Free Republic
Browse · Search
News/Activism
Topics · Post Article

Skip to comments.

The ‘You Didn’t Do That’ Society
Frontpage ^ | 5/28/2014 | Daniel Greenfield

Posted on 05/28/2014 2:30:51 AM PDT by markomalley

First Elliot Rodger murdered his three roommates with a knife, hammer and machete. Then he shot eight people, three of them fatally, and tried to run over several others in his car.

After the bodies were taken away, everyone on television agreed that it was the fault of the guns.

Rodger had been in therapy since he was eight and was seeing therapists every day in high school. He had a history of violent threats and psychical assaults and the police had already gotten involved. He was on multiple prescription medications and had therapists whom he alerted to his plans by sending them his manifesto.

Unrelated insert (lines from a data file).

(** [try: m  except OSError: h]; [except (OSError, IOError)] and
    [except (OSError, shutil.Error)] name the same class.  Another
    exception goes through. *)
Definition try_except {A} (m : M A) (h : exn -> M A) : M A := fun w =>
  match m w with
  | Returned a w' => Returned a w'
  | Raised e w' => if is_OSError e then h e w' else Raised e w'
  end.

(** [try: m  except Exception: h] *)
Definition try_except_Exception {A} (m : M A) (h : exn -> M A) : M A := fun w =>
  match m w with
  | Returned a w' => Returned a w'
  | Raised e w' => h e w'
  end.

Definition get_fs : M (gmap (list string) node) := fun w => Returned (w_fs w) w.

Definition put_fs (fs : gmap (list string) node) : M unit := fun w =>
  Returned tt {| w_fs := fs; w_log := w_log w; w_now := w_now w |}.

(** [datetime.now()] *)
Definition now : M datetime := fun w => Returned (w_now w) w.

Definition log (l : level) (m : message) : M unit := fun w =>
  Returned tt {| w_fs := w_fs w; w_log := w_log w ++ [(l, m)]; w_now := w_now w |}.

Definition outcome_world {A} (o : outcome A) : world :=
  match o with Returned _ w => w | Raised _ w => w end.

End Eff.

(* ===================================================================== *)
(** ** [os], [pathlib] and [shutil] calls on the file system              *)
(* ===================================================================== *)

Module PyOS.
Import PyPath PyTime Eff.

(** [p.exists()] *)
Definition exists_ (p : Path) : M bool :=
  fs ← get_fs; mret (bool_decide (is_Some (fs !! p))).

(** [p.is_dir()] *)
Definition is_dir (p : Path) : M bool :=
  fs ← get_fs; mret (from_option node_is_dir false (fs !! p)).

(** [datetime.fromtimestamp(ts)], the time stamp being given by the local
    time [t] it stands for: the C library's [localtime] fails, with
    [OSError], when the year does not fit a [struct tm]; and [datetime]
    refuses, with [ValueError], a year it cannot hold. *)
Definition fromtimestamp (t : datetime) : M datetime :=
  if negb (tm_ok t) then raise OSError
  else if negb (year_ok t) then raise ValueError
  else mret t.

(** [datetime.fromtimestamp(p.stat().st_mtime)] *)
Definition stat_mtime (p : Path) : M datetime :=
  fs ← get_fs;
  match fs !! p with
  | Some n => fromtimestamp (node_mtime n)
  | None => raise FileNotFoundError
  end.

(** [with open(p, 'a'): pass]: fails on a file held by another process;
    append mode creates a missing file when its directory exists. *)
Definition open_append (p : Path) : M unit :=
  fs ← get_fs;
  match fs !! p with
  | Some (File _ true) => raise PermissionError
  | Some (File _ false) => mret tt
  | Some (Dir _) => raise IsADirectoryError
  | None =>
      match fs !! parent p with
      | Some (Dir _) => t ← now; put_fs (<[p := File t false]> fs)
      | Some (File _ _) => raise NotADirectoryError
      | None => raise FileNotFoundError
      end
  end.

A therapist reacted by notifying his mother who drove out personally. By then even more people were dead.

In a country where a little boy with a pop tart chewed in the shape of a gun triggers immediate action, the professionals who cashed in on the killer’s wealthy family were in no hurry to call the police. One even reassured his mother while the shootings were going on that it wasn’t him.

So it was obviously the fault of the guns… which he bought with $5,000 from his family. The BMW he used to commit some of the attacks was given to him by his mother.

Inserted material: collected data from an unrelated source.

(** A machine where Spotify runs and answers the state query with
    [state] and the track query with [track], Slack answers the reads with
    [reads] and the set call with [set], and the cache path holds [file]
    and takes writes as [writesTo] says. *)
Definition sampleEnv
  (state track : exn + jsstring)
  (reads : nat -> fetchOutcome SlackProfileGetResponse)
  (set : fetchOutcome SlackSetResponse)
  (file : fileContent) (writesTo : nat -> option exn) : Env :=
  {| cwd := lit "/repo";
     configOutcome := inr (sampleConfig, lit "/repo/config.local.json");
     logTrimOutcome := fun _ => None;
     cacheFile := file;
     execFile :=
       fun file args =>
         if String.eqb file "/usr/bin/pgrep" then inr (lit "4242")
         else
           match args with
           | [_; script] =>
               if String.eqb script stateScript then state else track
           | _ => inl "ENOENT"
           end;
     profileGetOutcome := reads;
     profileSetOutcome := set;
     writeFileOutcome := writesTo;
     clock := fun k => (1700000000 + Z.of_nat k)%Z;
     getAllMatches := fun _ => [];
     applyTo := fun text _ => text |}.

Definition setAccepted : fetchOutcome SlackSetResponse :=
  JsonBody {| set_ok := true; set_error := None |}.

(** Playing, an empty Slack status, everything succeeds: the run sets the
    status. *)
Definition envPlaying : Env :=
  sampleEnv (inr (lit "playing")) (inr (lit "Artist - Song"))
    (fun _ => JsonBody (statusOf [] [])) setAccepted Missing (fun _ => None).

(** As [envPlaying], but the track query fails. *)
Definition envTrackFails : Env :=
  sampleEnv (inr (lit "playing")) (inl "osascript: execution error")
    (fun _ => JsonBody (statusOf [] [])) setAccepted Missing (fun _ => None).

(** As [envPlaying], but Slack shows a lunch status set by hand. *)
Definition envLunch : Env :=
  sampleEnv (inr (lit "playing")) (inr (lit "Artist - Song"))
    (fun _ => JsonBody (statusOf (lit "Lunch") (lit ":pizza:")))
    setAccepted Missing (fun _ => None).

(** Spotify is paused; the Slack status is empty. *)
Definition envPaused : Env :=
  sampleEnv (inr (lit "paused")) (inr (lit "Artist - Song"))
    (fun _ => JsonBody (statusOf [] [])) setAccepted Missing (fun _ => None).

(** [pgrep] finds no Spotify process. *)
Definition envSpotifyClosed : Env :=
  {| cwd := lit "/repo";
     configOutcome := inr (sampleConfig, lit "/repo/config.local.json");
     logTrimOutcome := fun _ => None;
     cacheFile := Missing;
     execFile := fun _ _ => inl "Command failed: /usr/bin/pgrep Spotify";
     profileGetOutcome := fun _ => JsonBody (statusOf [] []);
     profileSetOutcome := setAccepted;
     writeFileOutcome := fun _ => None;
     clock := fun k => (1700000000 + Z.of_nat k)%Z;
     getAllMatches := fun _ => [];
     applyTo := fun text _ => text |}.

(** ** Vocabulary of the cache update (C4) *)





(** ** Vocabulary of the profile read (C5) *)

(** Slack never answers a read with a body that parses. *)
Definition envReadsFail : Env :=
  sampleEnv (inr (lit "playing")) (inr (lit "Artist - Song"))
    (fun _ => NonJsonBody) setAccepted Missing (fun _ => None).

(** The second read is answered, with [ok: false]. *)
Definition envReadRefused : Env :=
  sampleEnv (inr (lit "playing")) (inr (lit "Artist - Song"))
    (fun k =>
       if Nat.eqb k 2
       then JsonBody {| ok := false;
                        error := Some (lit "invalid_auth");
                        profile := None |}
       else NetworkError "ECONNRESET")
    setAccepted Missing (fun _ => None).

(** ** Vocabulary of the failures (C7) *)

Definition ConfigFails (env : Env) : Prop :=
  exists e, configOutcome env = inl e.

Definition TrackFails (env : Env) : Prop :=
  exists e, execFile env "/usr/bin/osascript" ["-e"; trackScript] = inl e.

(** The run ended in the catch-all handler: the error is logged last and
    the exit code is 1. *)
Definition Fatal (env : Env) : Prop :=
  exitCode (stateOf (run env)) = 1%Z
  /\ EndsWith [ConsoleLog ERROR "Fatal error"] (traceOf (run env)).

(** The run ended normally and never called the set method. *)
Definition EndsQuietly (env : Env) : Prop :=
  exitCode (stateOf (run env)) = 0%Z /\ setCalls (traceOf (run env)) = [].

(** C7 as stated: a non-zero exit code comes from a configuration that
    failed to load, and from nothing else. *)
Definition OnlyConfigFailureIsFatal (env : Env) : Prop :=
  exitCode (stateOf (run env)) <> 0%Z -> ConfigFails env.

(** Playing, gates open, but the set exchange breaks on the wire. *)
Definition envSetBreaks : Env :=
  sampleEnv (inr (lit "playing")) (inr (lit "Artist - Song"))
    (fun _ => JsonBody (statusOf [] [])) (NetworkError "ECONNRESET")
    Missing (fun _ => None).

(** The state query fails. *)
Definition envStateFails : Env :=
  sampleEnv (inl "osascript: timeout") (inr (lit "Artist - Song"))
    (fun _ => JsonBody (statusOf [] [])) setAccepted Missing (fun _ => None).

(** ** Vocabulary of the unused guard (C8) *)



(** The same machine, with [file] at the cache path. *)
Definition envWithCacheFile (env : Env) (file : fileContent) : Env :=
  {| cwd := cwd env;
     configOutcome := configOutcome env;
     logTrimOutcome := logTrimOutcome env;
     cacheFile := file;
     execFile := execFile env;
     profileGetOutcome := profileGetOutcome env;
     profileSetOutcome := profileSetOutcome env;
     writeFileOutcome := writeFileOutcome env;
     clock := clock env;
     getAllMatches := getAllMatches env;
     applyTo := applyTo env |}.








(** ** Vocabulary of the absent fields (C10) *)

(** The response carries no status text, emoji or expiration: the profile
    object is absent, or the three fields are. *)
Definition AbsentFields (r : SlackProfileGetResponse) : Prop :=
  optChain (profile r) status_text = None
  /\ optChain (profile r) status_emoji = None
  /\ optChain (profile r) status_expiration = None.

Definition okWithoutProfile : SlackProfileGetResponse :=
  {| ok := true; error := None; profile := None |}.

(** C10 as stated: after an [ok: true] answer without the status fields,
    a playing player gets the set call. *)
Definition AbsentFieldsGetSetCall (env : Env) : Prop :=
  forall config r,
    ConfigLoaded env config ->
    SpotifyRunning env ->
    ReadYields env r -> ok r = true ->
    AbsentFields r ->
    StatePlaying env ->
    List.length (setCalls (traceOf (run env))) = 1.

(** Playing, Slack answers without a profile, the disk is full. *)
Definition envNoProfileDiskFull : Env :=
  sampleEnv (inr (lit "playing")) (inr (lit "Artist - Song"))
    (fun _ => JsonBody okWithoutProfile) setAccepted Missing
    (fun _ => Some "ENOSPC").

(** Playing, Slack answers without a profile, everything else succeeds. *)
Definition envNoProfile : Env :=
  sampleEnv (inr (lit "playing")) (inr (lit "Artist - Song"))
    (fun _ => JsonBody okWithoutProfile) setAccepted Missing
    (fun _ => None).

(** ** Vocabulary for the log files *)

(** The lines of a log the way [trimLogFile] and [readLogTail] count them:
    the pieces between line feeds, without the empty piece that follows a
    final line feed. *)
Definition logLines (contents : jsstring) : list jsstring :=
  let lines := split LF contents in
  if lastIsEmpty lines then removelast lines else lines.

(** A text in which every line ends with a line feed. *)
Definition unlines (lines : list jsstring) : jsstring :=
  List.concat (List.map (fun l => l ++ [LF]) lines).

(** How many of the [lineCount] lines of a log [trimLogFile] drops: the
    start of its [slice], for the [len] pieces [split] returned. *)
Definition dropped (lineCount len : nat) (keepLines : number) : nat :=
  sliceIndex len
    (toIntegerOrInfinity
       (Math_max (ofZ 0) (number_sub (ofNat lineCount) keepLines))).

(** [maxLines] and [keepLines] as the schema lets them through: not
    negative.  *)
Definition nonNegative (n : number) : Prop := number_le (ofZ 0) n = true.

(** ** Vocabulary for the redaction *)

(** Somewhere in [s] the token pattern matches. *)
Definition ContainsToken (s : jsstring) : Prop :=
  exists pre post n, s = pre ++ post /\ matchToken post = Some n.

(** No suffix of [s] starts with a match. *)
Definition NoToken (s : jsstring) : Prop :=
  forall k, matchToken (skipn k s) = None.

(** ** Vocabulary for the configuration *)

(** A string as the schema hands it on: trimmed, and not empty. *)
Definition trimmedNonEmpty (s : jsstring) : Prop := trim s = s /\ s <> [].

Jenni Rodger, his British aunt, blamed America and guns for her nephew’s massacre. “What kind of a society allows this? How can this be allowed to happen? I want to appeal to Americans to do something about this horrific problem.”

Somehow the parenting failure of her brother is now the fault of an entire foreign country.

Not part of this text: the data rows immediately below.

(** ** The non-packing path (lines 142-168) *)

Definition pad_sample {Row} (self : ChatDataset Row) (s : Sample) : result Padded.t :=
  let is_completition := create_labels self (tokens s) (is_completition s) in
  let tokens := tokens s in
  let input_mask := mul [1] (len tokens) in
  if sp_chunks self =? 0 then Raise ZeroDivisionError else
  let rem := len tokens mod sp_chunks self in
  let '(tokens, is_completition, input_mask) :=
    if negb (rem =? 0) then
      let pad_amount := sp_chunks self - rem in
      (tokens ++ mul [pad_token_id self] pad_amount,
       is_completition ++ mul [false] pad_amount,
       input_mask ++ mul [0] pad_amount)
    else (tokens, is_completition, input_mask) in
  let '(tokens, is_completition, input_mask) :=
    if sp_chunks self >? 1 then
      (tokens ++ [pad_token_id self], is_completition ++ [false], input_mask ++ [0])
    else (tokens, is_completition, input_mask) in
  if negb (len tokens =? len input_mask) then Raise AssertionError else
  if negb (len input_mask =? len is_completition) then Raise AssertionError else
  Ok {| Padded.input_ids := tokens;
        Padded.input_mask := input_mask;
        Padded.label_mask := ones_and_zeros is_completition |}.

Rodger’s father issued a statement through his lawyer in support of gun control and “staunchly against guns.” It might have been more useful if instead of opposing a category of manual instruments; Peter Rodger had spent more time dealing with his son’s problems.

Guns did not kill six people. His son did.

When a teenager stabbed twenty people at a Pittsburgh-area high school there were no easy answers about gun control to take refuge in. If Rodger had stuck to his knife, hammer and machete, relatives who coddled him all these years wouldn’t be able to shift the blame. They wouldn’t be able to politicize the crime and snip their own involvement out of the picture.

Elliot Rodger’s parents, communicating through a lawyer and a talent agent, find it convenient to put up another layer of abstraction between themselves and the actions of their son. And the easiest way to do that is to transform it into a widespread social problem. The more that the smiling people on television talk about gun control, the less likely they are to talk about them.

Expanding an individual act into a social problem manufactures a collective responsibility. The killer’s family has successfully shifted their responsibility to people who live a thousand miles away. Now the villains are the 5 million members of the NRA who are unwilling to give up their constitutional rights because Elliot Rodger’s family failed at their single most important job.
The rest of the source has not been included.